Muchos de nosotros crecimos con la noción de que Europa era sinónimo de progreso, libertad y futuro. Pero realmente, ¿qué es Europa? Recuerdo a mis profesores del colegio decirme que «Europa» es un continente —de eso no hay duda. Sin embargo, en la asignatura de historia nos contaban que «Europa» más que solo un continente pasó a ser un anhelo para muchos, un deseo, y hasta una meta.
Este deseo derivaba de la idea de unirse a un proyecto común, donde la paz, la cooperación y los derechos humanos se antepusieran al yugo de la guerra que durante tantos años asoló el continente. Europa se convirtió en ese Edén de armonía, donde los pueblos podrían superar sus diferencias y crecer al unísono. Consolidándolo bajo tratado, fue así como en Maastricht resolvieron crear una ciudadanía común, añadida a la de sus miembros, un vínculo compartido bajo un nuevo estandarte: la Unión.
Si os soy sincero, esta pertenencia a dicha ciudadanía adicional, no siento que aflore completamente entre todos nosotros, pues es viajar a países vecinos y más que sentirme semejante, lo que me siento es desplazado, y en ocasiones hasta vejado. Supongo que este sentimiento es igual para ellos, por eso nos tratamos diferente, a pesar de ser «europeos». Escribía Orwell en su obra Rebelión en la granja que «todos [...] son iguales, pero algunos son más iguales que otros», poco después de producirse una perdida absoluta de valores entre los protagonistas de su libro. Y a lo mejor ese el problema, que estamos perdiendo aquellos valores que nos unían.
El reciente ascenso de corrientes políticas más autoritarias y la creciente desconfianza hacia las instituciones de la Unión Europea nos hacen preguntarnos si estamos retrocediendo.
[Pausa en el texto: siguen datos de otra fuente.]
Lemma string_copy_eq dest src max_length :
  (0 < max_length)%nat -> length dest = max_length ->
  string_copy dest src max_length =
    take (max_length - 1) (cstr src) ++
      0 :: drop (S (length (take (max_length - 1) (cstr src)))) dest.
Proof.
  intros Hmax Hlen. unfold string_copy.
  rewrite (proj2 (Nat.eqb_neq _ _)) by lia.
  rewrite string_copy_from_spec by lia. rewrite until_cstr. simpl.
  set (t := take _ _). assert (length t < length dest)%nat.
  { subst t. rewrite length_take. lia. }
  rewrite insert_app_r_alt by lia. rewrite Nat.sub_diag. f_equal.
  destruct (drop (length t) dest) as [|d l] eqn:E.
  { apply (f_equal length) in E. rewrite length_drop in E. simpl in E. lia. }
  simpl. f_equal. apply (f_equal (drop 1)) in E. rewrite drop_drop in E.
  rewrite Nat.add_1_r in E. by rewrite E.
Qed.

(** Parsing digits computes their decimal value modulo 2^32. *)
Definition is_digit (c : Z) : Prop := chr_0 <= c <= chr_9.

Definition dec_value (digits : list Z) : Z :=
  fold_left (fun v c => v * 10 + (c - chr_0)) digits 0.

Lemma dec_value_snoc l c : dec_value (l ++ [c]) = dec_value l * 10 + (c - chr_0).
Proof. unfold dec_value. by rewrite fold_left_app. Qed.

Lemma scan_decimal_digits digits rest p found :
  Forall is_digit digits -> (forall c r, rest = c :: r -> ~ is_digit c) ->
  scan_decimal (digits ++ rest) (u32 p) found =
    (u32 (fold_left (fun v c => v * 10 + (c - chr_0)) digits p),
     found || negb (length digits =? 0)%nat, rest).
Proof.
  intros Hd Hrest. revert p found. induction Hd as [|c ds Hc _ IH]; intros p found; simpl.
  - rewrite orb_false_r. destruct rest as [|c r]; simpl; [done|].
    specialize (Hrest c r eq_refl). unfold is_digit in Hrest.
    destruct (Z.leb_spec chr_0 c), (Z.leb_spec c chr_9); simpl; [lia|done..].
  - unfold is_digit in Hc. rewrite (proj2 (Z.leb_le chr_0 c)), (proj2 (Z.leb_le c chr_9)) by lia.
    simpl. rewrite orb_true_r.
    replace ((u32 p [*] 10) [+] (c - chr_0)) with (u32 (p * 10 + (c - chr_0))).
    2:{ autorewrite with u32_simpl. unfold u32. rewrite Zplus_mod, (Zplus_mod _ (c - chr_0)).
        by rewrite Zmult_mod_idemp_l. }
    rewrite IH. by simpl.
Qed.
(** A frame freed while the free stack has room is the next one returned. *)
Theorem pmm_free_alloc_roundtrip s p s1 s2 q :
  pmm_inv s -> outstanding s p -> free_stack_count (pmm_stats s) < 1024 ->
  pmm_free_page p s = Some (tt, s1) -> pmm_alloc_page s1 = Some (q, s2) ->
  q = p /\ forall r, outstanding s2 r <-> outstanding s r.
Proof.
  intros Hi Hout Hroom E1 E2.
  destruct (pmm_free_page_push s p Hi Hout Hroom) as (t & E & Hi1 & [Es Ee] & En & Hfl).
  rewrite E in E1. injection E1 as ->.
  assert (0 < free_stack_count (pmm_stats s1)) as Hpos.
  { pose proof (f_equal length Hfl) as Hlen. rewrite length_app, free_list_length in Hlen by done.
    cbn in Hlen. lia. }
  destruct (pmm_alloc_stack s1 Hi1 Hpos) as (p' & t & E' & _ & En' & Es' & _ & Hfl').
  rewrite E' in E2. injection E2 as -> ->. rewrite Hfl in Hfl'.
  apply app_inj_tail in Hfl' as [Hfl2 ->]. split; [done|].
  intros r. unfold outstanding. by rewrite En', Es', En, Es, Hfl2.
Qed.

(** [pmm_free_page] of anything that is not a handed-out frame changes
    nothing: unaligned, out of range, never allocated or already free. *)
Theorem pmm_free_rejects s p :
  pmm_inv s -> ~ outstanding s p -> pmm_free_page p s = Some (tt, s).
Proof. apply pmm_free_page_ignored. Qed.

Lemma pmm_exclusive_ownership_witness :
  exists p s', pmm_alloc_page pmm_sample = Some (p, s') /\
    (p ∉ (∅ : gset Z)) /\
    page_in (allocation_start (pmm_stats pmm_sample)) (allocation_end (pmm_stats pmm_sample)) p.
Proof.
  eexists _, _. split; [reflexivity|].
  eapply (pmm_exclusive_ownership pmm_sample pmm_sample ∅);
    [apply pmm_sample_inv|apply rtc_refl|reflexivity|discriminate].
Defined.
Lemma build_identity_map_ok s :
  identity_upto 0 (vmm_mem s) ->
  wp (paging_build_identity_map page_directory identity_page_tables)
     (fun _ s' => exists m', identity_upto 32 m' /\ s' = s <| vmm_mem := m' |>) s.
Proof using Hl.
  intros H0. pose proof (pl_dir _ Hl). pose proof (pl_tables _ Hl).
  apply (wp_for_seqZ 32 _ (fun k s' => exists m', identity_upto k m' /\ s' = s <| vmm_mem := m' |>));
    [lia|exists (vmm_mem s); split; [done|by destruct s]| |done].
  intros k s' Hk (m & Hm & ->). wp_step.
  apply (wp_fill _ _ (identity_page_tables + 4096 * k) 1024);
    [intros; unfold identity_entry_address; lia|].
  intros m1 Hnew Hag. apply wp_mod. cbn in *.
  assert (Z.lor (Z.lor (identity_entry_address identity_page_tables k 0) PAGE_PRESENT) PAGE_WRITABLE
          = identity_page_tables + 4096 * k + 3) as ->.
  { unfold identity_entry_address. rewrite Z.add_0_r.
    rewrite (entry_value _ 2); [lia| |by auto]. Z.div_mod_to_equations. lia. }
  eexists. split; [|done]. apply (identity_table_written k m m1); try done.
  intros e He. rewrite Hnew by done. unfold PAGE_TABLE_ENTRIES, PAGE_SIZE.
  rewrite !(u32_small (k * 1024)), !(u32_small (k * 1024 * 4096)), !(u32_small (e * 4096))
    by (unfold is_u32; lia).
  rewrite !(u32_small (_ + _)) by (unfold is_u32; lia).
  rewrite (entry_value _ 2); [| |by auto].
  - rewrite u32_small by (unfold is_u32; lia). lia.
  - Z.div_mod_to_equations. lia.
Qed.

Lemma clear_structures_ok s :
  wp (paging_clear_structures page_directory identity_page_tables)
     (fun _ s' => exists m', identity_upto 0 m' /\ s' = s <| vmm_mem := m' |>) s.
Proof using Hl.
  pose proof (pl_tables _ Hl). pose proof (pl_disjoint _ Hl). pose proof (pl_dir _ Hl).
  unfold paging_clear_structures. wp_step. apply (wp_fill _ _ page_directory 1024); [done|]. intros m1 Hz Hag.
  apply (wp_for_seqZ 32 _ (fun k s' => exists m', identity_upto 0 m' /\ s' = s <| vmm_mem := m' |>));
    [lia| | |done].
  - exists m1. split; [|done]. split; [lia|]. intros i Hi. unfold pd_entry. rewrite (Hz i Hi). zbool. done.
  - intros k s' Hk (m & [_ Hm] & ->).
    apply (wp_fill _ _ (identity_page_tables + 4096 * k) 1024);
      [intros; unfold identity_entry_address; lia|].
    intros m2 _ Hag2. cbn in *. exists m2. split; [|done]. split; [lia|]. intros i Hi.
    rewrite <- (Hm i Hi). symmetry. eapply load32_agree; [exact Hag2|]. cbn. lia.
Qed.

Lemma identity_entries m v :
  identity_upto 32 m -> is_u32 v ->
  pt_entry page_directory m v = if v <? 0x8000000 then 4096 * (v / 4096) + 3 else 0.
Proof using Hl.
  intros [Ht Hd] Hv. pose proof (pl_tables _ Hl) as (Hp0 & Hpal & Hpl).
  destruct (index_bounds v Hv) as [Hi Hj]. unfold pt_entry, pt_base.
  rewrite Hd by done. unfold is_u32 in Hv.
  destruct (Z.ltb_spec v 0x8000000).
  - assert (v / 4194304 < 32) by (Z.div_mod_to_equations; lia). zbool.
    destruct (entry_fields (identity_page_tables + 4096 * (v / 4194304)) 2
      (identity_page_tables + 4096 * (v / 4194304) + 3)) as (_ & -> & ->); try lia.
    + Z.div_mod_to_equations. lia.
    + unfold is_u32. lia.
    + done.
    + rewrite Ht by lia. Z.div_mod_to_equations. lia.
  - assert (32 <= v / 4194304) by (Z.div_mod_to_equations; lia). zbool. done.
Qed.

Lemma identity_wf m :
  pmm_inv pm -> allocation_end (pmm_stats pm) <= 0x8000000 ->
  identity_upto 32 m -> pt_wf page_directory m pm.
Proof using Hl.
  intros Hpm Hw [_ Hd]. pose proof (pl_tables _ Hl) as (Hp0 & Hpal & Hpl).
  pose proof (pl_dir _ Hl) as (Hd0 & Hdal & Hdl). pose proof (pl_disjoint _ Hl).
  assert (Hbase : forall i, 0 <= i < 1024 -> is_present (pd_entry page_directory m i) = true ->
    i < 32 /\ pt_base page_directory m i = identity_page_tables + 4096 * i).
  { intros i Hi. unfold pt_base. rewrite Hd by done.
    destruct (Z.ltb_spec i 32); [intros _|done]. split; [done|].
    eapply (entry_fields _ 2); [|unfold is_u32; lia|lia|done|lia].
    Z.div_mod_to_equations. lia. }
  constructor; try done.
  - apply Hl.
  - intros i Hi Hp. destruct (Hbase i Hi Hp) as [Hlt ->]. constructor; [lia..|].
    left. destruct (pl_tables_outside _ Hl); [left|right]; lia.
  - intros i j Hi Hj Hpi Hpj. destruct (Hbase i Hi Hpi) as [_ ->], (Hbase j Hj Hpj) as [_ ->]. lia.
Qed.
End IdentityMap.

(** After [paging_initialize] and [vmm_initialize] the invariant holds,
    every address of the first 128 MiB translates to itself and nothing else is
    mapped. *)
Theorem paging_identity page_directory identity_page_tables s :
  paging_layout page_directory identity_page_tables (vmm_pmm s) ->
  pmm_inv (vmm_pmm s) -> allocation_end (pmm_stats (vmm_pmm s)) <= 0x8000000 ->
  wp (paging_initialize page_directory identity_page_tables ;;; vmm_initialize)
     (fun _ s' => vmm_inv s' /\ dir s' = page_directory /\ vmm_pmm s' = vmm_pmm s /\
        forall v, is_u32 v ->
          vmm_get_physical_address v s' = Some (if v <? 0x8000000 then v else 0, s') /\
          vmm_is_mapped v s' = Some (v <? 0x8000000, s')) s.
Proof.
  intros Hl Hpm Hw. apply wp_bind. unfold paging_initialize.
  apply wp_bind. eapply wp_mono; [by apply (clear_structures_ok _ _ _ Hl)|]. intros _ s1 (m1 & Hm1 & ->).
  apply wp_bind. eapply wp_mono; [by apply (build_identity_map_ok _ _ _ Hl)|].
  intros _ s2 (m2 & Hm2 & ->). vmm_steps. unfold vmm_initialize, vmm_audit_mod, vmm_clear_audit_snapshot.
  vmm_steps. split; [|split; [done|split; [done|]]].
  - split; [by apply (identity_wf _ _ _ Hl)|]. intros n e Hn. cbn in Hn.
    by rewrite lookup_empty in Hn.
  - intros v Hv. rewrite vmm_get_physical_address_spec, vmm_is_mapped_spec by done.
    unfold vmm_entry, dir. cbn.
    rewrite (identity_entries _ _ _ Hl) by done. destruct (Z.ltb_spec v 0x8000000); [|done].
    rewrite is_present_mod. unfold is_u32 in Hv.
    rewrite (proj2 (Z.eqb_neq _ _)) by (Z.div_mod_to_equations; lia). cbn.
    split; [|done]. do 2 f_equal. Z.div_mod_to_equations. lia.
Qed.

(** ** Auditing *)

Definition is_writable (e : Z) : bool := negb (Z.land e VMM_PAGE_WRITABLE =? 0).
Definition is_user (e : Z) : bool := negb (Z.land e VMM_PAGE_USER =? 0).

(** The audit record after reading directory entries [ds] and page table
    entries [es], none of them faulty. *)
Record audit_adds (ds es : list Z) (a a' : vmm_audit_info_t) : Prop := {
  aa_issues : vmm_issues_found a' = vmm_issues_found a;
  aa_dirs : present_directory_entries a' =
    u32 (present_directory_entries a + count_if is_present ds);
  aa_present : present_page_entries a' = u32 (present_page_entries a + count_if is_present es);
  aa_writable : writable_page_entries a' =
    u32 (writable_page_entries a + count_if (fun e => is_present e && is_writable e) es);
  aa_user : user_page_entries a' =
    u32 (user_page_entries a + count_if (fun e => is_present e && is_user e) es)
}.

Definition audit_u32 (a : vmm_audit_info_t) : Prop :=
  is_u32 (present_directory_entries a) /\ is_u32 (present_page_entries a) /\
  is_u32 (writable_page_entries a) /\ is_u32 (user_page_entries a).

Lemma audit_adds_nil a : audit_u32 a -> audit_adds [] [] a a.
Proof.
  intros (H1 & H2 & H3 & H4). constructor; try done; cbn; by rewrite Z.add_0_r, u32_small.
Qed.

Lemma audit_adds_u32 ds es a a' : audit_adds ds es a a' -> audit_u32 a'.
Proof. intros [_ H1 H2 H3 H4]. unfold audit_u32. rewrite H1, H2, H3, H4. auto with u32. Qed.

Lemma audit_adds_app ds ds' es es' a a1 a2 :
  audit_adds ds es a a1 -> audit_adds ds' es' a1 a2 -> audit_adds (ds ++ ds') (es ++ es') a a2.
Proof.
  intros [A0 A1 A2 A3 A4] [B0 B1 B2 B3 B4].
  constructor; rewrite ?count_if_app, ?B0, ?B1, ?B2, ?B3, ?B4, ?A0, ?A1, ?A2, ?A3, ?A4;
    try done; rewrite u32_add_l; f_equal; lia.
Qed.

(** An audit step changes only the audit record. *)
Definition audits (ds es : list Z) (s s' : vmm_state) : Prop :=
  exists a', s' = s <| vmm_audit_info := a' |> /\ audit_adds ds es (vmm_audit_info s) a'.

Lemma audits_app ds ds' es es' s s1 s2 :
  audits ds es s s1 -> audits ds' es' s1 s2 -> audits (ds ++ ds') (es ++ es') s s2.
Proof.
  intros (a1 & -> & A1) (a2 & -> & A2). exists a2. split; [done|]. by eapply audit_adds_app.
Qed.

Lemma audit_page_entry_ok e s :
  audit_u32 (vmm_audit_info s) ->
  wp (vmm_audit_page_entry e) (fun _ s' => audits [] [e] s s') s.
Proof.
  intros (H1 & H2 & H3 & H4). unfold vmm_audit_page_entry, audits, vmm_audit_mod.
  fold (is_writable e) (is_user e).
  destruct (is_present e) eqn:Hp; cbn [negb]; wp_steps; cbn;
    (first [ eexists; split; [reflexivity|]
           | exists (vmm_audit_info s); split; [by destruct s|] ]); constructor; cbn; rewrite ?Hp;
    repeat match goal with H : _ = true |- _ => rewrite H | H : _ = false |- _ => rewrite H end;
    cbn; rewrite ?Z.add_0_r; first [done|by rewrite u32_small].
Qed.

Lemma audit_table_ok table s :
  audit_u32 (vmm_audit_info s) ->
  wp (mfor (seqZ 0 PAGE_TABLE_ENTRIES) (fun table_index =>
        e <- read32 (table + 4 * table_index) ;; vmm_audit_page_entry e))
     (fun _ s' => audits [] ((fun j => load32 (vmm_mem s) (table + 4 * j)) <$> seqZ 0 1024) s s') s.
Proof.
  intros Ha. unfold PAGE_TABLE_ENTRIES.
  apply (wp_for _ _ (fun l s' =>
    audits [] ((fun j => load32 (vmm_mem s) (table + 4 * j)) <$> l) s s')); [| |done].
  - exists (vmm_audit_info s). split; [by destruct s|]. by apply audit_adds_nil.
  - intros l x r s' _ Hs'. wp_step. apply wp_get.
    destruct Hs' as (a' & -> & Ha'). cbn.
    eapply wp_mono; [by apply audit_page_entry_ok; eapply audit_adds_u32|].
    intros u s2 Hs2. rewrite fmap_app. apply (audits_app [] [] _ _ _ _ _ (ex_intro _ _ (conj eq_refl Ha')) Hs2).
Qed.

(** The page table entries the audit reads behind directory slot [i]. *)
Definition table_entries (s : vmm_state) (i : Z) : list Z :=
  if is_present (pd_entry (dir s) (vmm_mem s) i)
  then (fun j => vmm_entry s (4194304 * i + 4096 * j)) <$> seqZ 0 1024 else [].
Es bien sabido que, aun siendo una unión política, sus miembros pueden mantener perspectivas muy distintas a lo que la organización intenta proyectar, siendo esta una política exterior de protección, respeto, cooperación y, ¿condena?
Nuestra Europa se fundamentó sobre el rechazo a los totalitarismos que una vez vivieron en sus fronteras, y sobre la condena de los crímenes perpetrados por estos regímenes; tal y como fue el asesinato y las deportaciones en masa.
Sin embargo, parece que la crisis que estamos sufriendo hoy en día nos está haciendo olvidar dicho rechazo. Desde Hungría con frescos y prolongados deterioros en su sistema de Derecho, que pone en duda la integridad del conjunto de los veintisiete, al haber perdido el estatus de «democracia plena», según el Parlamento Europeo. Polonia y su propuesta de suspensión temporal del Derecho de asilo, o el nuevo objetivo de trasladar a los inmigrantes a «campamentos» en Albania, impulsado por Giorgia Meloni, y con el respaldo de la presidenta de la Comisión Europea. Si bien es necesario y justo para algunos, genera preocupaciones sobre derechos humanos y respeto a los principios de solidaridad y cooperación que siempre han definido a esta Unión, como se expresa en el artículo 19 de nuestra carta de derechos fundamentales, que prohíbe las expulsiones colectivas y protege a los individuos de ser devueltos o expulsados, entre otros.
¿Son realmente estos los «valores europeos» que queremos proyectar? ¿Será solo una brecha momentánea o se está disipando la neblina del progreso? Quizás nuestra más latente dificultad sea mantenernos fieles a los valores que nos unieron, y hacerlos prevalecer.